AUTHOR=Busch Andrea W. U. , Montgomery Beronda L. TITLE=The Tryptophan-Rich Sensory Protein (TSPO) is Involved in Stress-Related and Light-Dependent Processes in the Cyanobacterium Fremyella diplosiphon JOURNAL=Frontiers in Microbiology VOLUME=6 YEAR=2015 URL=https://www.frontiersin.org/journals/microbiology/articles/10.3389/fmicb.2015.01393 DOI=10.3389/fmicb.2015.01393 ISSN=1664-302X ABSTRACT=

The tryptophan-rich sensory protein (TSPO) is a membrane protein, which is a member of the 18 kDa translocator protein/peripheral-type benzodiazepine receptor (MBR) family of proteins that is present in most organisms and is also referred to as Translocator protein 18 kDa. Although TSPO is associated with stress- and disease-related processes in organisms from bacteria to mammals, full elucidation of the functional role of the TSPO protein is lacking for most organisms in which it is found. In this study, we describe the regulation and function of a TSPO homolog in the cyanobacterium Fremyella diplosiphon, designated FdTSPO. Accumulation of the FdTSPO transcript is upregulated by green light and in response to nutrient deficiency and stress.
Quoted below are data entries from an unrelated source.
(* ===== verification/Smp.v ===== *)
(** * Smp: further processors and the interrupts between them

    Models source/smp/smp.cpp and source/smp/ipi.cpp.  The start of a processor goes
    through the local APIC of Apic.v; what the other processor does, until it sets
    the flag [trampoline_booted], is hardware ([SmpHw]).

    The shootdown of TLB entries is a system of processors that take an interrupt and
    run its handler in any order: the variables [shootdown_addr] and
    [shootdown_length] are shared, and the handler reads them in each pass of its loop. *)

From S2P Require Import Prelude Bits Containers Fields Frames Pmm Paging Acpi Apic.

(** ** Starting processors *)

Class SmpHw (D : Type) := {
  trampoline_booted : D -> Z;
  set_booted : Z -> D -> D;
  set_stack : Z -> D -> D;
  set_paging : Z -> D -> D;
  nops : Z -> D -> D;
  icr_tick : D -> D
}.

Module smp.
Definition smp_trampoline_base : Z := 0x1000.
Definition lapic_icr_tm_level : Z := 0x8000.
Definition lapic_icr_levelassert : Z := 0x4000.
Definition lapic_icr_dm_init : Z := 0x500.
Definition lapic_icr_dm_sipi : Z := 0x600.
Definition ap_stack_size : Z := 4.

Section ops.
Context {D : Type} `{RH : RegHw D} `{SH : SmpHw D}.
Context {S : Type} `{FA : FrameAllocator S} (alloc_n_blocks : Z -> S -> res (Z * S)).

(** [wait_for_boot], with [timeout] rounds left. *)
Fixpoint wait_for_boot (timeout : nat) (d : D) : bool * D :=
  match timeout with
  | O => (false, d)
  | Datatypes.S timeout => if trampoline_booted d =? 1 then (true, d) else wait_for_boot timeout (nops 100000 d)
  end.

Definition sipi : Z := Z.lor lapic_icr_dm_sipi (Z.land (Z.shiftr smp_trampoline_base 12) 0xFF).

Definition boot_apic (fuel : nat) (lapic_id : Z) (l : lapic.t) (d : D) : res D :=
  d ← lapic.send_ipi_raw fuel icr_tick lapic_id (Z.lor (Z.lor lapic_icr_tm_level lapic_icr_levelassert) lapic_icr_dm_init) l d;
  d ← lapic.send_ipi_raw fuel icr_tick lapic_id sipi l d;
  let '(booted, d) := wait_for_boot 100 d in
  if booted : bool then mret d else lapic.send_ipi_raw fuel icr_tick lapic_id sipi l d.

(** [boot_cpu]; [paging_info] is that of the kernel. *)
Definition boot_cpu (fuel : nat) (paging_info : Z) (e : madt.cpu_entry) (l : lapic.t) (s : S) (d : D) : res (S * D) :=
  '(cpu_stack, s) ← alloc_n_blocks ap_stack_size s;
  if cpu_stack =? 0 then mret (s, d)
  else
    let d := set_stack (u64 (cpu_stack + block_size * ap_stack_size + KERNEL_PHYSICAL_VIRTUAL_MAPPING_BASE)) d in
    let d := set_paging (to_phys paging_info) d in
    d ← boot_apic fuel (madt.lapic_id e) l d;
    let '(_, d) := wait_for_boot 100 d in
    mret (s, set_booted 0 d).

Fixpoint boot_aps (fuel : nat) (paging_info : Z) (cpus : list madt.cpu_entry) (l : lapic.t) (s : S) (d : D) : res (S * D) :=
  match cpus with
  | [] => mret (s, d)
  | e :: cpus =>
      '(s, d) ← (if madt.bsp e then mret (s, d) else boot_cpu fuel paging_info e l s d);
      boot_aps fuel paging_info cpus l s d
  end.

(** The constructor: the pages of the trampoline, [size] bytes.  The copy of its code
    and the registration of the handlers are left out. *)
Definition map_trampoline (paging_info size : Z) (k : paging.kernel S) : res (paging.kernel S) :=
  for_loop (Z.to_nat (div_ceil size block_size)) 0 (fun i k =>
    let off := block_size * i in
    paging.map_page paging_info (smp_trampoline_base + off) (u64 (smp_trampoline_base + KERNEL_PHYSICAL_VIRTUAL_MAPPING_BASE + off))
      (Z.lor map_page_flags_present map_page_flags_writable) normal k) k.
End ops.
End smp.

(** ** Interrupts between processors *)

Module ipi.
Definition ping_ipi_vector : Z := 250.
Definition shootdown_ipi_vector : Z := 251.

Section send.
Context {D : Type} `{RH : RegHw D} `{SH : SmpHw D}.

(** [send_ping] to one processor and to all others; the interrupt of
    [send_shootdown], to all. *)
Definition send_ping (fuel : nat) (apic_id : Z) (l : lapic.t) (d : D) : res D := lapic.send_ipi fuel icr_tick apic_id ping_ipi_vector l d.
Definition send_ping_all (fuel : nat) (l : lapic.t) (d : D) : res D :=
  lapic.send_ipi_raw fuel icr_tick 0 (Z.lor (Z.lor (Z.shiftl 1 19) (Z.shiftl 1 18)) ping_ipi_vector) l d.
Definition send_shootdown_ipi (fuel : nat) (l : lapic.t) (d : D) : res D :=
  lapic.send_ipi_raw fuel icr_tick 0 (Z.lor (Z.shiftl 1 19) shootdown_ipi_vector) l d.
End send.

(** A processor: whether the interrupt is pending, the offset that the loop of the
    handler is at, and the addresses that were invalidated. *)
Record cpu := mk_cpu { pending : bool; handling : option Z; flushed : list Z }.
Record system := mk { shootdown_addr : Z; shootdown_length : Z; cpus : list cpu }.

Definition raise (c : cpu) : cpu := mk_cpu true (handling c) (flushed c).

(** What happens: a call of [send_shootdown], which holds the mutex and raises the
    interrupt everywhere; the start of a handler; one pass of its loop. *)
Inductive event := Send (address length : Z) | Take (i : nat) | Pass (i : nat).

Definition send_shootdown (address length : Z) (s : system) : system := mk address length (raise <$> cpus s).

(** The handler, [shootdown_ipi]: the head of the loop with its body. *)
Definition take (c : cpu) : option cpu :=
  match handling c with None => if pending c then Some (mk_cpu false (Some 0) (flushed c)) else None | Some _ => None end.
Definition pass (addr len : Z) (c : cpu) : option cpu :=
  match handling c with
  | None => None
  | Some offset =>
      if offset <? len then Some (mk_cpu (pending c) (Some (u64 (offset + block_size))) (flushed c ++ [u64 (addr + offset)]))
      else Some (mk_cpu (pending c) None (flushed c))
  end.

Definition update (i : nat) (f : cpu -> option cpu) (s : system) : option system :=
  c ← cpus s !! i; c' ← f c; mret (mk (shootdown_addr s) (shootdown_length s) (<[i := c']> (cpus s))).

Definition exec (e : event) (s : system) : option system :=
  match e with
  | Send a l => Some (send_shootdown a l s)
  | Take i => update i take s
  | Pass i => update i (pass (shootdown_addr s) (shootdown_length s)) s
  end.

Fixpoint run (es : list event) (s : system) : option system :=
  match es with [] => Some s | e :: es => s ← exec e s; run es s end.

Definition idle (s : system) : Prop := Forall (fun c => pending c = false /\ handling c = None) (cpus s).
Definition no_send (e : event) : Prop := match e with Send _ _ => False | _ => True end.
End ipi.

(** ** Theorems: starting processors *)

Section boot.
Context {D : Type} `{SH : SmpHw D}.

(** A processor that sets its flag within 99 rounds is noticed. *)
Lemma wait_for_boot_notices n m (d : D) :
  (m < n)%nat -> trampoline_booted (Nat.iter m (nops 100000) d) = 1 -> exists k, (k <= m)%nat /\ smp.wait_for_boot n d = (true, Nat.iter k (nops 100000) d).
Proof.
  revert m d. induction n as [| n IH]; intros m d Hm Hb; [lia |]. cbn [smp.wait_for_boot]. destruct (Z.eqb_spec (trampoline_booted d) 1) as [E | E].
  - exists 0%nat. split; [lia | done].
  - destruct m as [| m]; [done |]. rewrite Nat.iter_succ_r in Hb. destruct (IH m _ ltac:(lia) Hb) as (k & Hk & ->). exists (S k). split; [lia |].
    by rewrite Nat.iter_succ_r.
Qed.
End boot.

(** ** Theorems: shootdown *)

Section shootdown.
Import ipi.
Context (a l : Z).

(** The addresses of the pages below an offset. *)
Definition covered (upto : Z) (fl : list Z) : Prop := forall k, 0 <= k -> block_size * k < upto -> u64 (a + block_size * k) ∈ fl.

(** What a processor has done for the shootdown of [a] and [l]. *)
Definition cpu_ok (c : cpu) : Prop :=
  match handling c with
  | Some off => (exists k, 0 <= k /\ off = block_size * k /\ off < l + block_size) /\ (pending c = false -> covered off (flushed c))
  | None => pending c = false -> covered l (flushed c)
  end.

Definition inv (s : system) : Prop := shootdown_addr s = a /\ shootdown_length s = l /\ Forall cpu_ok (cpus s).

Lemma covered_app upto fl x : covered upto fl -> covered upto (fl ++ [x]).
Proof. intros H k Hk Hl. apply elem_of_app. left. by apply H. Qed.

Lemma take_ok c c' : take c = Some c' -> 0 <= l -> cpu_ok c'.
Proof.
  unfold take. destruct (handling c); [done |]. destruct (pending c); [| done]. intros [= <-] Hl. cbn. split.
  - exists 0. unfold block_size. lia.
  - intros _ k Hk Hlt. unfold block_size in *. lia.
Qed.

Lemma pass_ok c c' : l <= 2 ^ 64 - block_size -> pass a l c = Some c' -> cpu_ok c -> cpu_ok c'.
Proof.
  unfold pass, cpu_ok. intros Hl E Hc. destruct (handling c) as [off |]; [| done]. destruct Hc as [(k & Hk & -> & Hlt) Hcov].
  destruct (Z.ltb_spec (block_size * k) l) as [H | H]; injection E as <-; cbn.
  - unfold block_size in *. rewrite u64_small by (unfold is_u64; lia). split; [exists (k + 1); lia |]. intros Hp j Hj Hjl. unfold block_size in Hjl. apply elem_of_app.
    destruct (Z.lt_ge_cases j k); [left; apply Hcov; (done || unfold block_size; lia) | right]. assert (j = k) as -> by lia. by apply list_elem_of_singleton.
  - intros Hp j Hj Hjl. apply Hcov; (done || lia).
Qed.

Lemma update_ok i f s s' : (forall c c', f c = Some c' -> cpu_ok c -> cpu_ok c') -> update i f s = Some s' -> inv s -> inv s'.
Proof.
  intros Hf E (H1 & H2 & H3). unfold update in E. destruct (cpus s !! i) as [c |] eqn:Ec; [| done]. cbn in E. destruct (f c) as [c' |] eqn:Ef; [| done].
  injection E as <-. split_and!; [done.. |]. cbn. apply Forall_insert; [done |]. apply (Hf c c' Ef). by eapply Forall_lookup_1.
Qed.

Lemma run_inv es s s' : 0 <= l <= 2 ^ 64 - block_size -> Forall no_send es -> run es s = Some s' -> inv s -> inv s'.
Proof.
  intros Hl Hes. revert s. induction Hes as [| e es He Hes IH]; intros s E Hi; cbn in E; [by injection E as <- |].
  destruct (exec e s) as [s1 |] eqn:Ee; [| done]. apply (IH s1 E). destruct e as [| i | i]; [done | |]; cbn in Ee.
  - eapply update_ok; [| exact Ee | done]. intros c c' Hc _. eapply take_ok; [done | lia].
  - destruct Hi as (H1 & H2 & H3). rewrite H1, H2 in Ee. eapply update_ok; [| exact Ee | done]. intros c c' Hc. apply pass_ok; [lia | done].
Qed.

(** A shootdown reaches all processors, in whatever order they run: when it
    starts on an idle system and no other one starts before all handlers are done, each
    processor has invalidated every page of the range. *)
Theorem shootdown_complete (s s' : system) (es : list event) :
  0 <= l <= 2 ^ 64 - block_size -> idle s -> Forall no_send es -> run (Send a l :: es) s = Some s' -> idle s' ->
  Forall (fun c => covered l (flushed c)) (cpus s').
Proof.
  intros Hl Hi Hes E Hi'. cbn in E. apply run_inv in E as (_ & _ & H); [| done | done |].
  - apply Forall_forall. intros c Hc. rewrite Forall_forall in H. unfold idle in Hi'. rewrite Forall_forall in Hi'. specialize (H c Hc). destruct (Hi' c Hc) as [Hp Hh].
    unfold cpu_ok in H. rewrite Hh in H. by apply H.
  - split_and!; [done.. |]. cbn. apply Forall_fmap, Forall_forall. intros c Hc. unfold idle in Hi. rewrite Forall_forall in Hi. destruct (Hi c Hc) as [_ Hh].
    unfold compose, cpu_ok. cbn. by rewrite Hh.
Qed.
End shootdown.

(** [send_shootdown] does not wait for the handlers.  When a second shootdown starts
    before a processor has taken the interrupt, the first one is lost there: all
    handlers finish and the address was never invalidated. *)
Theorem shootdown_lost :
  exists es s', ipi.run (ipi.Send 0x1000 0x1000 :: es) (ipi.mk 0 0 [ipi.mk_cpu false None []; ipi.mk_cpu false None []]) = Some s' /\
    ipi.idle s' /\ exists c, ipi.cpus s' !! 1%nat = Some c /\ (0x1000 ∉ ipi.flushed c) /\ ipi.flushed c <> [].
Proof.
  exists [ipi.Take 0; ipi.Pass 0; ipi.Pass 0; ipi.Send 0x5000 0x1000; ipi.Take 1; ipi.Pass 1; ipi.Pass 1; ipi.Take 0; ipi.Pass 0; ipi.Pass 0].
  exists (ipi.mk 0x5000 0x1000 [ipi.mk_cpu false None [0x1000; 0x5000]; ipi.mk_cpu false None [0x5000]]). split; [reflexivity |].
  split; [repeat constructor |]. exists (ipi.mk_cpu false None [0x5000]). split; [reflexivity |]. split; [| discriminate].
  apply not_elem_of_cons. split; [discriminate | apply not_elem_of_nil].
Qed.

(** ** Witnesses *)

Lemma shootdown_complete_witness :
  Forall (fun c => covered 0x7000 0x2000 (ipi.flushed c)) [ipi.mk_cpu false None [0x7000; 0x8000]; ipi.mk_cpu false None [0x7000; 0x8000]].
Proof.
  apply (shootdown_complete 0x7000 0x2000 (ipi.mk 0 0 [ipi.mk_cpu false None []; ipi.mk_cpu false None []])
           (ipi.mk 0x7000 0x2000 [ipi.mk_cpu false None [0x7000; 0x8000]; ipi.mk_cpu false None [0x7000; 0x8000]])
           [ipi.Take 0; ipi.Take 1; ipi.Pass 1; ipi.Pass 0; ipi.Pass 0; ipi.Pass 0; ipi.Pass 1; ipi.Pass 1]).
  - unfold block_size. lia.
  - repeat constructor.
  - repeat constructor.
  - reflexivity.
  - repeat constructor.
Defined.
A F. diplosiphon TSPO deletion mutant (i.e., ΔFdTSPO) showed altered responses compared to the wild type (WT) strain under stress conditions, including salt treatment, osmotic stress, and induced oxidative stress. Under salt stress, the FdTSPO transcript is upregulated and a ΔFdTSPO mutant accumulates lower levels of reactive oxygen species (ROS) and displays increased growth compared to WT. In response to osmotic stress, FdTSPO transcript levels are upregulated and ΔFdTSPO mutant cells exhibit impaired growth compared to the WT. By comparison, methyl viologen-induced oxidative stress results in higher ROS levels in the ΔFdTSPO mutant compared to the WT strain. Taken together, our results provide support for the involvement of membrane-localized FdTSPO in mediating cellular responses to stress in F. diplosiphon and represent detailed functional analysis of a cyanobacterial TSPO. This study advances our understanding of the functional roles of TSPO homologs in vivo.